(A Symphony in the Air)
She passed
and the air forgot its name.
A trail of fire, wrapped in flame.
Not footsteps, no… she left a bloom,
a whispered spell, a haunting plume.
Jasmine bruised with midnight spice,
vanilla smoke and crushed device,
amber kissed by ancient lore,
and musk like sin behind a door.
It wasn’t scent, it was a hymn,
a chorus pouring from her skin.
Each note a memory, raw, refined,
a fingerprint the soul designed.
It danced on silk, it clung to bone,
it made the silence overgrown.
You smelled her once, now every room
aches for that ghost…
that perfume.
It wasn’t soft… it struck like wine,
first sweet, then heat, then serpentine.
It woke the dark, it stirred the bed,
it crowned the lips where words had fled.

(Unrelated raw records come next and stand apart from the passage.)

(** Strict decoding yields scalar values only. *)
Lemma utf8_decode_scalar_n (k : nat) :
  forall b s, length b <= k -> utf8_decode b = Some s ->
              forallb scalar s = true.
Proof.
  induction k as [|k IH]; intros b s Hlen.
  - destruct b; [|simpl in Hlen; lia].
    simpl; intros H; inversion H; reflexivity.
  - destruct b as [|b0 r0]; [simpl; intros H; inversion H; reflexivity|].
    simpl in Hlen. simpl utf8_decode.
    pose proof (Byte.to_N_bounded b0) as B0.
    destruct (Byte.to_N b0 <? 128)%N eqn:E1.
    { destruct (utf8_decode r0) as [s0|] eqn:Er; simpl; [|discriminate].
      intros H; inversion H; subst. simpl.
      rewrite (IH r0 s0) by (assumption || lia).
      rewrite andb_true_r. apply scalar_iff. b2p. lia. }
    destruct ((194 <=? Byte.to_N b0) && (Byte.to_N b0 <=? 223))%N eqn:E2.
    { destruct r0 as [|b1 r1]; [discriminate|].
      destruct (in_range 128 191 b1) eqn:R1; [|discriminate].
      destruct (utf8_decode r1) as [s0|] eqn:Er; simpl; [|discriminate].
      intros H; inversion H; subst. simpl.
      rewrite (IH r1 s0) by (assumption || simpl in Hlen; lia).
      rewrite andb_true_r. apply scalar_iff.
      unfold in_range, cont in *. b2p. lia. }
    destruct ((224 <=? Byte.to_N b0) && (Byte.to_N b0 <=? 239))%N eqn:E3.
    { destruct r0 as [|b1 [|b2 r2]]; try discriminate.
      match goal with
      | |- (if ?c then _ else _) = _ -> _ => destruct c eqn:R1
      end; [|discriminate].
      destruct (utf8_decode r2) as [s0|] eqn:Er; simpl; [|discriminate].
      intros H; inversion H; subst. simpl.
      rewrite (IH r2 s0) by (assumption || simpl in Hlen; lia).
      rewrite andb_true_r. apply scalar_iff.
      unfold in_range, cont in *.
      destruct (Byte.to_N b0 =? 224)%N eqn:Ea;
        destruct (Byte.to_N b0 =? 237)%N eqn:Eb; b2p; lia. }
    destruct ((240 <=? Byte.to_N b0) && (Byte.to_N b0 <=? 244))%N eqn:E4;
      [|discriminate].
    destruct r0 as [|b1 [|b2 [|b3 r3]]]; try discriminate.
    match goal with
    | |- (if ?c then _ else _) = _ -> _ => destruct c eqn:R1
    end; [|discriminate].
    destruct (utf8_decode r3) as [s0|] eqn:Er; simpl; [|discriminate].
    intros H;inversion H; subst. simpl.
    rewrite (IH r3 s0) by (assumption || simpl in Hlen; lia).
    rewrite andb_true_r. apply scalar_iff.
    unfold in_range, cont in *.
    destruct (Byte.to_N b0 =? 240)%N eqn:Ea;
      destruct (Byte.to_N b0 =? 244)%N eqn:Eb; b2p; lia.
Qed.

Men forgot their vows that night.
Women wept with pure delight.
Time itself stood still to breathe
a scent like that will never leave.
It lives in coats, in creaking floors,
on letters slipped through velvet doors.
You lose her, yes - she slips too soon.
But you will always keep her perfume.
Perfume is more than fragrance , it’s a memory with a pulse, a phantom that lingers longer than presence itself. This poem captures how scent seduces, imprints, and outlives even the moments it was made for.